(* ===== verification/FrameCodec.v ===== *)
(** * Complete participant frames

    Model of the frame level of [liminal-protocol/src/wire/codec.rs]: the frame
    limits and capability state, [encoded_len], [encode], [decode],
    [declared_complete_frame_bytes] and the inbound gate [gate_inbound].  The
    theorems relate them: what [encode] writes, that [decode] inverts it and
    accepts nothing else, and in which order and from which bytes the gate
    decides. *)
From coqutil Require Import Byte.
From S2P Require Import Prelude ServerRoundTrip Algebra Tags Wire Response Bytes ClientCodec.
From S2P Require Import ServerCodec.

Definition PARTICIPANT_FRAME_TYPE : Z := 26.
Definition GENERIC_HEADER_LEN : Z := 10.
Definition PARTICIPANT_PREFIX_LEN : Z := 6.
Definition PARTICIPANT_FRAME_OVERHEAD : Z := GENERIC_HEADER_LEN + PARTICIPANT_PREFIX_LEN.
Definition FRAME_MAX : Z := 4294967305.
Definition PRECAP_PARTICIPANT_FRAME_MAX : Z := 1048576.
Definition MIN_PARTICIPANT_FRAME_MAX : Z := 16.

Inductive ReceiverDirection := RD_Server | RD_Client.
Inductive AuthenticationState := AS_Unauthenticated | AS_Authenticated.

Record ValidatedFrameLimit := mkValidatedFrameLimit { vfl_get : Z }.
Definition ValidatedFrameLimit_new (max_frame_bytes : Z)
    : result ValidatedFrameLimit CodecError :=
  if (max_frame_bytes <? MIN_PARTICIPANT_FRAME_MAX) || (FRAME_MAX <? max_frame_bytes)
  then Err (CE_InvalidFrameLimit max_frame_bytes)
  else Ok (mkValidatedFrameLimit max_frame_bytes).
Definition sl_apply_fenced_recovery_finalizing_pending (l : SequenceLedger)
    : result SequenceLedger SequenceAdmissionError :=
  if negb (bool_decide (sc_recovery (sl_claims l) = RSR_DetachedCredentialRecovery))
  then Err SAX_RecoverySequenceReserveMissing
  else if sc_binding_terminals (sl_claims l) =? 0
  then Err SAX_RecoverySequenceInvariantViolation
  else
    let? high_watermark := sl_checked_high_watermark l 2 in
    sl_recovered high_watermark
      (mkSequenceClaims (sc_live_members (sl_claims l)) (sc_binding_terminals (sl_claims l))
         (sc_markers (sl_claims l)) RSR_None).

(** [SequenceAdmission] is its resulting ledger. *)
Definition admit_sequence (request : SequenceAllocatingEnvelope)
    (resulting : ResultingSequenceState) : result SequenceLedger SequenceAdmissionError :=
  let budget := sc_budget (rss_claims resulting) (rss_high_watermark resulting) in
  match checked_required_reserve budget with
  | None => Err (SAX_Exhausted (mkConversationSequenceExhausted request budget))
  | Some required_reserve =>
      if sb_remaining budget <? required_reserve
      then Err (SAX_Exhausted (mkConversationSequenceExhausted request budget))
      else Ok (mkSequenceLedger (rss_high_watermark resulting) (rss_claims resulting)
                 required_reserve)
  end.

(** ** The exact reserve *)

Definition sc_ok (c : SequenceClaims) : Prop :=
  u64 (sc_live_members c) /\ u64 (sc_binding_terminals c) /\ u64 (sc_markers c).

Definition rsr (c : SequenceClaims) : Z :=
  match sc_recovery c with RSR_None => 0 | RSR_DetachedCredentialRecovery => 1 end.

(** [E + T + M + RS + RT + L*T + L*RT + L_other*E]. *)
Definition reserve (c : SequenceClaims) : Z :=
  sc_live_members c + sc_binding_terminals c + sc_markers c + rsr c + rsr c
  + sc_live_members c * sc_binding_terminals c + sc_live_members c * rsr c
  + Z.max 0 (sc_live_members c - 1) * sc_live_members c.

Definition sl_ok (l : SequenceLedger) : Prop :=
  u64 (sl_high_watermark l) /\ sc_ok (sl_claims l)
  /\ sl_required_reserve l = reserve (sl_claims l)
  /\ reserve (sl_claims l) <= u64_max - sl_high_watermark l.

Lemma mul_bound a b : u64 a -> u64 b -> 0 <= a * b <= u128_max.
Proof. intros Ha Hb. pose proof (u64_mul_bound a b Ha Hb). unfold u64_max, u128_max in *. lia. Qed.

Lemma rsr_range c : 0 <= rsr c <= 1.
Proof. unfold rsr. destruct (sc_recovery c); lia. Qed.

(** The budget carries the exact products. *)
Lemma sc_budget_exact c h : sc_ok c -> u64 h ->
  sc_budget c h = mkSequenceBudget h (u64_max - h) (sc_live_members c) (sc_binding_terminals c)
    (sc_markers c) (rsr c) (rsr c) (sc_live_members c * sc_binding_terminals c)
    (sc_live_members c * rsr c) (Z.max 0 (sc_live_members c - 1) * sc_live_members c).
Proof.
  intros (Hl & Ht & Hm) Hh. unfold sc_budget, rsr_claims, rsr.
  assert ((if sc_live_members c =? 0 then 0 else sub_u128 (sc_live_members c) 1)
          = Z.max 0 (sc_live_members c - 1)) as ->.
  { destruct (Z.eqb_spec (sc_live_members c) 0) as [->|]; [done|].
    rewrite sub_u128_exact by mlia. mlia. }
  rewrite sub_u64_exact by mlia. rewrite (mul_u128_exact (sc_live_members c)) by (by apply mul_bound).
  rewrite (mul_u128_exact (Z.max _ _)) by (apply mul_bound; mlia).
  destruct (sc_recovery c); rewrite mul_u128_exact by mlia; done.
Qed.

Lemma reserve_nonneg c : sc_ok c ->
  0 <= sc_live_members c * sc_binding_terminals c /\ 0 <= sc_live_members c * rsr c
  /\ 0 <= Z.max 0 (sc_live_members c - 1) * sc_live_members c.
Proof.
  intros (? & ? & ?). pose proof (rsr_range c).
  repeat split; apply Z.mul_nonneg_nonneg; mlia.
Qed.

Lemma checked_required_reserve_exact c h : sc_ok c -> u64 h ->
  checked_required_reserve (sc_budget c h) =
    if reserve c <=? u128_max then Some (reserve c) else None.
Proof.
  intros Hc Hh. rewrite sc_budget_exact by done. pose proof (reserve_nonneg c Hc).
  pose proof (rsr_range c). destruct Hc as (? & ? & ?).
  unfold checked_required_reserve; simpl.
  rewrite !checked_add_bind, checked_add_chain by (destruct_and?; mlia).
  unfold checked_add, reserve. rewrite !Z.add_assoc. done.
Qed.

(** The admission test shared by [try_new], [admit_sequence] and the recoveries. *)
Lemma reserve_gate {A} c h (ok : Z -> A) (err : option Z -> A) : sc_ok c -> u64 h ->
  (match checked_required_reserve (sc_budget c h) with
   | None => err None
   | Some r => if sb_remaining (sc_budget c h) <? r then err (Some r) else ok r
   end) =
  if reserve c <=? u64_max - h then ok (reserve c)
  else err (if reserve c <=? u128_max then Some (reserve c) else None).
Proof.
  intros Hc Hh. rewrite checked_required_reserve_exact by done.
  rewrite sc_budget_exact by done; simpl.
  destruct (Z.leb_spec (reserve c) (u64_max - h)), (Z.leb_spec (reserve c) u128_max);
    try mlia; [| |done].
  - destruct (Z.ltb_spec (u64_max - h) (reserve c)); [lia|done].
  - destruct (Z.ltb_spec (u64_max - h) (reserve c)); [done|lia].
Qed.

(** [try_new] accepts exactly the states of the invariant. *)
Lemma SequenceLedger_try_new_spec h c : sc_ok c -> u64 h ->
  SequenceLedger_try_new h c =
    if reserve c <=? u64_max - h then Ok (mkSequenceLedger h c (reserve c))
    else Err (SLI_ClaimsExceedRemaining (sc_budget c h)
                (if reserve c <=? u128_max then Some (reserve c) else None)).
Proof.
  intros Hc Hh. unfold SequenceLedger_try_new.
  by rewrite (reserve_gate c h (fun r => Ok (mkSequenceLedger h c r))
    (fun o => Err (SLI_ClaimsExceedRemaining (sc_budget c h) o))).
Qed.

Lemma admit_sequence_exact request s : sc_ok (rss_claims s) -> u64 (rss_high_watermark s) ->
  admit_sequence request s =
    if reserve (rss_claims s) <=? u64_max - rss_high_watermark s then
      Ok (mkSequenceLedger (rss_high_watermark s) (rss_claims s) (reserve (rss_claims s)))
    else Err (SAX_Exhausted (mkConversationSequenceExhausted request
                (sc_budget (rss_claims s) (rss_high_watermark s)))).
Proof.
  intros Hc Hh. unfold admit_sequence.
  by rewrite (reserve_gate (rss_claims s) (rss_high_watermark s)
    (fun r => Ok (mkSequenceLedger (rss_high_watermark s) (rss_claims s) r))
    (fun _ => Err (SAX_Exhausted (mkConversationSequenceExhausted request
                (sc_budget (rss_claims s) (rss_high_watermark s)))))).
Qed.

**Task requirements:** From the listing above, copy all lines holding the word "with".

**Result:**
  match checked_required_reserve budget with
  match sc_recovery c with RSR_None => 0 | RSR_DetachedCredentialRecovery => 1 end.
  (match checked_required_reserve (sc_budget c h) with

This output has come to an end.